The natural system of relative pronouns

The linguist Jonathan Hope wrote that several distinguishing features of Standard English give it “a typologically unusual structure, while non-standard English dialects follow the path of linguistic naturalness.” He then muses on the reason for this:

One explanation for this might be that as speakers make the choices that will result in standardisation, they unconsciously tend towards more complex structures, because of their sense of the prestige and difference of formal written language. Standard English would then become a ‘deliberately’ difficult language, constructed, albeit unconsciously, from elements that go against linguistic naturalness, and which would not survive in a ‘natural’ linguistic environment.[1]

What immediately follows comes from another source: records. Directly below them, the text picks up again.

(** X9.  Whatever string is passed as [email] to [get_user_by_email], it
    is percent-escaped before it is appended: the operation path carries
    the single query entry [email], appended with [&], and nothing in the
    value can open a second entry. *)
Theorem email_is_one_entry (w : World) (s : UserSession) (o : Object)
    (req : Request) :
  getCurrentUserSession w = Some s ->
  In req (sent (CallTool "get_user_by_email" (Some o) w)) ->
  endpoint_of s req
  = "get_user_by_email&email=" ++ encodeURIComponent (prop o "email")
  /\ query_keys (endpoint_of s req) = ["email"]
  /\ no_separator (encodeURIComponent (prop o "email")) = true.
Proof.
  intros H Hin. rewrite CallTool_run in Hin.
  change "get_user_by_email" with (tool_name get_user_by_email) in Hin.
  rewrite switch_tool in Hin. change (sent (?a, ?b)) with b in Hin.
  revert Hin. enter_case. intros Hin. the_request H s req Hin.
  split; [reflexivity |]. split; [| apply uri_escape_plain].
  unfold query_keys, encodeURIComponent. cbn.
  rewrite scan_value_end by apply uri_escape_plain. reflexivity.
Qed.

Lemma email_is_one_entry_witness :
  endpoint_of example_session
    (json_request example_session "get_user_by_email&email=a%26b%3F%40c.io"
       GET JUndefined)
  = "get_user_by_email&email="
    ++ encodeURIComponent (prop [("email", JStr "a&b?@c.io")] "email")
  /\ query_keys
       (endpoint_of example_session
          (json_request example_session "get_user_by_email&email=a%26b%3F%40c.io"
             GET JUndefined)) = ["email"]
  /\ no_separator (encodeURIComponent (prop [("email", JStr "a&b?@c.io")] "email"))
     = true.
Proof.
  apply (email_is_one_entry example_world example_session
           [("email", JStr "a&b?@c.io")]).
  - reflexivity.
  - left. reflexivity.
Defined.

(** * Undeclared arguments *)

Lemma run_case_declared_only (t : Tool) (o o' : Object) (w : World) :
  (forall p, In p (declared_params t) -> prop o p = prop o' p) ->
  run_case t (Some o) w = run_case t (Some o') w.
Proof.
  intros E.
  destruct t; enter_case; rewrite ?bind_reading;
    unfold copy_if_truthy, copy_if_defined, push_if_truthy, append_if_truthy;
    repeat match goal with
           | |- context [prop o ?k] =>
               rewrite (E k) by (vm_compute; tauto)
           end;
    reflexivity.
Qed.

(** X10.  A method reads no argument that its registry entry does not
    declare: two argument objects that agree on the declared parameters
    of a tool give the same requests and the same answer, so undeclared
    extras are ignored. *)
Theorem undeclared_arguments_ignored (w : World) (t : Tool) (o o' : Object) :
  (forall p, In p (declared_params t) -> prop o p = prop o' p) ->
  CallTool (tool_name t) (Some o) w = CallTool (tool_name t) (Some o') w.
Proof.
  intros E. rewrite !CallTool_run, !switch_tool.
  rewrite (run_case_declared_only t o o' w E). reflexivity.
Qed.

Lemma undeclared_arguments_ignored_witness :
  CallTool (tool_name get_project) (Some [("project_id", JNum 1)]) example_world
  = CallTool (tool_name get_project)
      (Some [("suite_id", JNum 9); ("project_id", JNum 1)]) example_world.
Proof.
  apply (undeclared_arguments_ignored example_world get_project
           [("project_id", JNum 1)]
           [("suite_id", JNum 9); ("project_id", JNum 1)]).
  intros p [<- | []]. reflexivity.
Defined.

It’s always tricky territory when you speculate on people’s unconscious motivations, but I think he’s on to something. Note that while the prescriptions make for a very asymmetrical system, the system that people naturally use is moving towards a very tidy and symmetrical distribution, though there are still a couple of wrinkles that are being worked out.

But the important point is that people already follow rules—just not the ones that some prescriptivists think they should.

  1. [1] “Rats, Bats, Sparrows and Dogs: Biology, Linguistics and the Nature of Standard English,” in The Development of Standard English, 1300–1800, ed. Laura Wright (Cambridge: University of Cambridge Press, 2000), 53.